More canceled flights frustrated air travelers on the final day of 2021 and appeared all but certain to inconvenience hundreds of thousands more over the New Year's holiday weekend.
Airlines blamed many of the cancellations on crew shortages related to the spike in COVID-19 infections, along with wintry weather in parts of the United States.
United Airlines, which suffered the most cancellations among the biggest U.S. carriers, agreed to pay pilot bonuses to fix a staffing shortage.
By early evening Friday on the East Coast, airlines had scrubbed more than 1,550 U.S. flights—about 6% of all scheduled flights—and roughly 3,500 worldwide, according to tracking service FlightAware.
That pushed the total U.S. cancellations since Christmas Eve to more than 10,000 and topped the previous single-day peak this holiday season, which was 1,520 on Dec. 26.
The disruptions come just as travel numbers climb higher going into the New Year's holiday weekend. Since Dec. 16, more than 2 million travelers a day on average have passed through U.S. airport security checkpoints, an increase of nearly 100,000 a day since November and nearly double last December.
Led by Southwest and United, airlines have already canceled 1,500 U.S. flights on Saturday—about 700 at Chicago's O'Hare Airport, where the forecast called for a winter storm—and 700 more on Sunday.
Canceled flights began rising from a couple hundred a day shortly before Christmas, most notably for United Airlines, Delta Air Lines and JetBlue Airways.
On Friday, United canceled more than 200 flights, or 11% of its schedule—and that did not include cancellations on the United Express regional affiliate. CommutAir, which operates many United Express flights, scrubbed one-third of its schedule, according to FlightAware.
United decided to spend more money to fill empty cockpits. The airline reached a deal with the pilots' union to pay 3.5 times normal wages to pilots who pick up extra trips through Monday and triple pay for flights between Tuesday and Jan. 29, according to a memo from Bryan Quigley, United's senior vice president for flight operations.
JetBlue canceled more than 140 flights, or 14% of its schedule, and Delta grounded more than 100, or 5% of its flights by midday Friday. Allegiant, Alaska, Spirit and regional carriers SkyWest and Mesa all scrubbed at least 9% of their flights.

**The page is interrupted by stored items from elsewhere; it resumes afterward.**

(** C9 (as the code has it): with the test flag set, the first iteration
    ends the loop whatever polls would follow.  When the exit press is
    confirmed it returns with no session.  Otherwise one session runs: it
    captures one file and copies it to the destinations in order up to the
    first copy that fails; when no copy fails the file reached every
    destination and the loop ends by its break, the counter unchanged; when
    a copy fails the loop ends by that exception. *)
Theorem test_mode_single_session cfg world l p rest s :
  TESTMODE_AUTOPRESS_BUTTON cfg = true ->
  let r := main_loop cfg world (p :: rest) l s in
  let f := get_base_filename_for_images cfg p in
  let todo := map (fun dest => (f, dest)) (COPY_IMAGES_TO cfg) in
  (confirmed (exit_event p) (exit_input p) = Some true ->
     value r = Ok (Returned l) /\ captures (trace r) = [] /\ copies (trace r) = [])
  /\ (confirmed (exit_event p) (exit_input p) = None ->
     captures (trace r) = [f]
     /\ copies (trace r) = attempts p todo
     /\ (first_failure p todo = None ->
           copies (trace r) = todo
           /\ exists l', value r = Ok (Broke l') /\ taken_photo l' = taken_photo l)
     /\ (forall src dst, first_failure p todo = Some (src, dst) ->
           value r = Raised (CopyError src dst))).
Proof.
  intros T r f todo. subst r. rewrite main_loop_step.
  destruct (unseen_poll_events cfg p) as (PA & PB & _).
  split; intros E; rewrite E; cbn [is_none negb].
  - cbn [trace value]. auto.
  - unfold session_starts. rewrite T. cbn [orb].
    destruct (session_events_shows cfg world l p (next_overlay s)) as (SA & SB & _).
    destruct (session_tail_unseen cfg) as (TA & TB & _).
    unfold session_distribution.
    destruct (distribute_run p (COPY_IMAGES_TO cfg) [f] (session_state cfg s))
      as (_ & DC & DV).
    destruct (distribute_quiet p (COPY_IMAGES_TO cfg) [f] (session_state cfg s))
      as (DA & _ & _).
    rewrite pairs_single in DC, DV. fold todo in DC, DV. fold f.
    destruct (distribute p (COPY_IMAGES_TO cfg) [f] (session_state cfg s))
      as [td sd vd]. cbn [trace value] in *. subst vd.
    unfold distribute_value.
    destruct (first_failure p todo) as [[fs fd]|] eqn:FF; cbn [trace value].
    + rewrite !captures_app, !copies_app, PA, PB, SA, SB, DA, DC.
      cbn [app]. rewrite ?app_nil_r.
      split; [reflexivity|]. split; [reflexivity|]. split; [discriminate|].
      intros src dst [= <- <-]. reflexivity.
    + cbn [trace value].
      rewrite !captures_app, !copies_app, PA, PB, SA, SB, DA, DC, TA, TB.
      cbn [app]. rewrite ?app_nil_r.
      split; [reflexivity|]. split; [reflexivity|]. split; [|discriminate].
      intros _. split; [apply attempts_all; exact FF|].
      exists (session_locals cfg l (next_overlay s)).
      split; [reflexivity|]. unfold session_locals. cbn [taken_photo].
      rewrite T. reflexivity.
Qed.

Lemma test_mode_single_session_witness :
  captures (trace (main_loop test_cfg sample_world [press; idle] start_locals ready))
  = ["/home/pi/booth/photos/2017-12-31_23-59-59.jpg"]
  /\ copies (trace (main_loop test_cfg sample_world [press; idle] start_locals ready))
     = [("/home/pi/booth/photos/2017-12-31_23-59-59.jpg", "usb");
        ("/home/pi/booth/photos/2017-12-31_23-59-59.jpg", "backup")].
Proof.
  destruct (test_mode_single_session test_cfg sample_world start_locals press [idle] ready
              eq_refl) as [_ H].
  destruct (H eq_refl) as (C & _ & K & _).
  destruct (K eq_refl) as [D _].
  split; [exact C | exact D].
Defined.

(** C9 as stated fails: with the test flag set, when the exit button is
    held down in the first iteration the loop returns and no session ran. *)
Lemma test_mode_exit_before_session :
  ~ one_session_then_exit test_cfg sample_world [exit_press] start_locals ready.
Proof.
  intros (l' & f & V & _). vm_compute in V. discriminate V.
Qed.

(** ** The photo counter *)

Lemma main_loop_counter cfg world polls :
  forall l s e,
    value (main_loop cfg world polls l s) = Ok e ->
    taken_photo (locals_of e) =
    taken_photo l
    + (if TESTMODE_AUTOPRESS_BUTTON cfg then 0
       else Z.of_nat (length (captures (trace (main_loop cfg world polls l s))))).
Proof.
  induction polls as [|p rest IH]; intros l s e.
  - cbn [main_loop ret value trace]. intros [= <-]. cbn [locals_of captures flat_map length].
    destruct (TESTMODE_AUTOPRESS_BUTTON cfg); cbn; lia.
  - rewrite main_loop_step.
    destruct (unseen_poll_events cfg p) as (PA & _ & _).
    destruct (negb (is_none (confirmed (exit_event p) (exit_input p)))).
    { cbn [value trace]. intros [= <-]. rewrite PA. cbn [locals_of length].
      destruct (TESTMODE_AUTOPRESS_BUTTON cfg); cbn; lia. }
    unfold session_starts.
    destruct (session_events_shows cfg world l p (next_overlay s)) as (SA & _ & _).
    destruct (session_tail_unseen cfg) as (TA & _ & _).
    destruct (distribute_quiet p (COPY_IMAGES_TO cfg) [get_base_filename_for_images cfg p]
                (session_state cfg s)) as (DA & _ & _).
    unfold session_distribution.
    destruct (TESTMODE_AUTOPRESS_BUTTON cfg) eqn:T; cbn [orb].
    + destruct (distribute p (COPY_IMAGES_TO cfg) _ (session_state cfg s)) as [td sd [[]|x]];
        cbn [trace value]; [|discriminate].
      intros [= <-]. cbn [locals_of session_locals taken_photo]. rewrite T. lia.
    + destruct (negb (is_none (confirmed (cam_event p) (cam_input p)))).
      * destruct (distribute p (COPY_IMAGES_TO cfg) _ (session_state cfg s))
          as [td sd [[]|x]]; cbn [trace value] in *; [|discriminate].
        cbn [prepend value trace]. intros V. rewrite (IH _ _ _ V).
        rewrite !captures_app, PA, SA, DA, TA.
        cbn [session_locals taken_photo app length]. rewrite T. lia.
      * cbn [prepend value trace]. intros V. rewrite (IH _ _ _ V).
        rewrite !captures_app, PA. cbn [app captures flat_map]. reflexivity.
Qed.

(** C10: the loop is entered with the counter at 3; whenever a run of
    [main] stands at a point of its loop the counter is 3 plus the number
    of photos captured, each taken by one session run to its end, and it is
    still 3 when the test flag is set; a session run with the counter at 3
    plays the countdown clip 3 and the done clip 3. *)
Theorem photo_counter cfg world polls s :
  (exists l0, value (main cfg world [] s) = Ok (Polling l0) /\ taken_photo l0 = 3)
  /\ (forall e, value (main cfg world polls s) = Ok e ->
        taken_photo (locals_of e) =
        3 + (if TESTMODE_AUTOPRESS_BUTTON cfg then 0
             else Z.of_nat (length (captures (trace (main cfg world polls s))))))
  /\ (forall l p s1, taken_photo l = 3 ->
        sounds (trace (session cfg world l p s1))
        = [SOUND_COUNTDOWN_3; SOUND_CAMERA; SOUND_DONE_3]
        /\ nth_error countdown_clips 3 = Some SOUND_COUNTDOWN_3
        /\ nth_error done_clips 3 = Some SOUND_DONE_3).
Proof.
  split; [|split].
  - exists (initial_locals s). rewrite main_run. split; reflexivity.
  - intros e. rewrite main_run. cbn [prepend value trace]. intros V.
    rewrite (main_loop_counter _ _ _ _ _ _ V). cbn [initial_locals taken_photo].
    destruct (TESTMODE_AUTOPRESS_BUTTON cfg); [reflexivity|].
    rewrite captures_app.
    replace (captures (prologue_events cfg world s)) with (@nil string); [reflexivity|].
    unfold prologue_events.
    destruct (check_folders_run ([SAVE_RAW_IMAGES_FOLDER cfg] ++ COPY_IMAGES_TO cfg) [] s)
      as (_ & _ & (HA & _ & _) & _).
    fold (health_test_required_folders cfg) in HA.
    destruct (unseen_overlay_events cfg world (next_overlay s) (intro_image cfg) 0 3 "RGB")
      as (OA & _ & _).
    rewrite !captures_app, HA, OA. reflexivity.
  - intros l p s1 E. split; [|split; reflexivity].
    rewrite session_run.
    destruct (session_events_shows cfg world l p (next_overlay s1)) as (_ & _ & SC).
    destruct (session_tail_unseen cfg) as (_ & _ & TC).
    destruct (distribute_quiet p (COPY_IMAGES_TO cfg) [get_base_filename_for_images cfg p]
                (session_state cfg s1)) as (_ & DC & _).
    rewrite E in SC.
    destruct (distribute p (COPY_IMAGES_TO cfg) _ (session_state cfg s1))
      as [td sd [[]|x]]; cbn [trace value] in *;
      rewrite !sounds_app, ?SC, ?DC, ?TC; reflexivity.
Qed.

(** ** Overlays on display *)

Lemma filter_other (n : nat) (shown : list nat) :
  ~ In n shown -> filter (fun j => negb (Nat.eqb j n)) shown = shown.
Proof.
  induction shown as [|j shown IH]; intros H; [reflexivity|].
  cbn [filter]. destruct (Nat.eqb_spec j n) as [->|Hn]; cbn [negb].
  - exfalso. apply H. left. reflexivity.
  - f_equal. apply IH. intros K. apply H. right. exact K.
Qed.

Lemma live_overlay_timed cfg world n image_path duration layer m shown :
  Qgtb duration 0 = true -> ~ In n shown ->
  live_after shown (overlay_events cfg world n image_path duration layer m) = shown.
Proof.
  intros D H. unfold overlay_events. rewrite D. cbn [app live_after].
  rewrite filter_app, (filter_other n shown H). cbn [filter].
  rewrite Nat.eqb_refl. cbn [negb]. apply app_nil_r.
Qed.

Lemma live_countdown cfg world counters :
  forall n, live_after [] (countdown_events cfg world n counters) = [].
Proof.
  induction counters as [|c rest IH]; intros n; cbn [countdown_events]; [reflexivity|].
  rewrite live_after_app, live_overlay_timed; [apply IH | reflexivity | intros []].
Qed.

Lemma still_cue_events clip : still (cue_events clip).
Proof. destruct clip; intros shown; reflexivity. Qed.

Lemma still_poll_events cfg p : still (poll_events cfg p).
Proof.
  unfold poll_events, check_events.
  destruct (cam_event p), (exit_event p); intros shown; reflexivity.
Qed.

Lemma still_session_tail cfg : still (session_tail cfg).
Proof.
  unfold session_tail. destruct (TESTMODE_AUTOPRESS_BUTTON cfg); intros shown; reflexivity.
Qed.

Lemma succ_eqb_false k : Nat.eqb (S k) k = false.
Proof. apply Nat.eqb_neq. lia. Qed.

FlightAware reported fewer cancellations at Southwest, 3%, and American, 2%.
The virus is also hitting more federal air traffic controllers. The Federal Aviation Administration said that more of its employees have tested positive – it didn't provide numbers Friday – which could lead controllers to reduce flight volumes and "might result in delays during busy periods."
While leisure travel within the U.S. has returned to roughly pre-pandemic levels, international travel remains depressed, and the government is giving travelers new ore cause to reconsider trips abroad. On Thursday, the State Department warned Americans that if they test positive for coronavirus while in a foreign country it could mean a costly quarantine until they test negative.
Since March 2020, U.S. airlines have received $54 billion in federal relief to keep employees on the payroll through the pandemic. Congress barred the airlines from furloughing workers but allowed them to offer incentives to quit or take long leaves of absence – and many did. The airlines have about 9% fewer workers than they had two years ago.
Kurt Ebenhoch, a former airline spokesman and later a travel-consumer advocate, said airlines added flights aggressively, cut staff too thinly, and overestimated the number of employees who would return to work after leaves of absence. It was all done, he said, "in the pursuit of profit ... and their customers paid for it, big time."
Many airlines are now rushing to hire pilots, flight attendants and other workers. In the meantime, some are trimming schedules that they can no longer operate. Southwest did that before the holidays, JetBlue is cutting flights until mid-January, and Hong Kong's Cathay Pacific is suspending cargo flights and reducing passenger flights because it doesn't have enough pilots.
Other forms of transportation are also being hammered by the surge in virus cases. The U.S. Centers for Disease Control and Prevention said Thursday that it is monitoring more than 90 cruise ships because of COVID-19 outbreaks. The health agency warned people not to go on cruises, even if they are fully vaccinated against the virus.
The remnants of the delta variant and the rise of the new omicron variant pushed the seven-day rolling average of new daily COVID-19 cases in the U.S. above 350,000, nearly triple the rate of just two weeks ago, according to figures from Johns Hopkins University.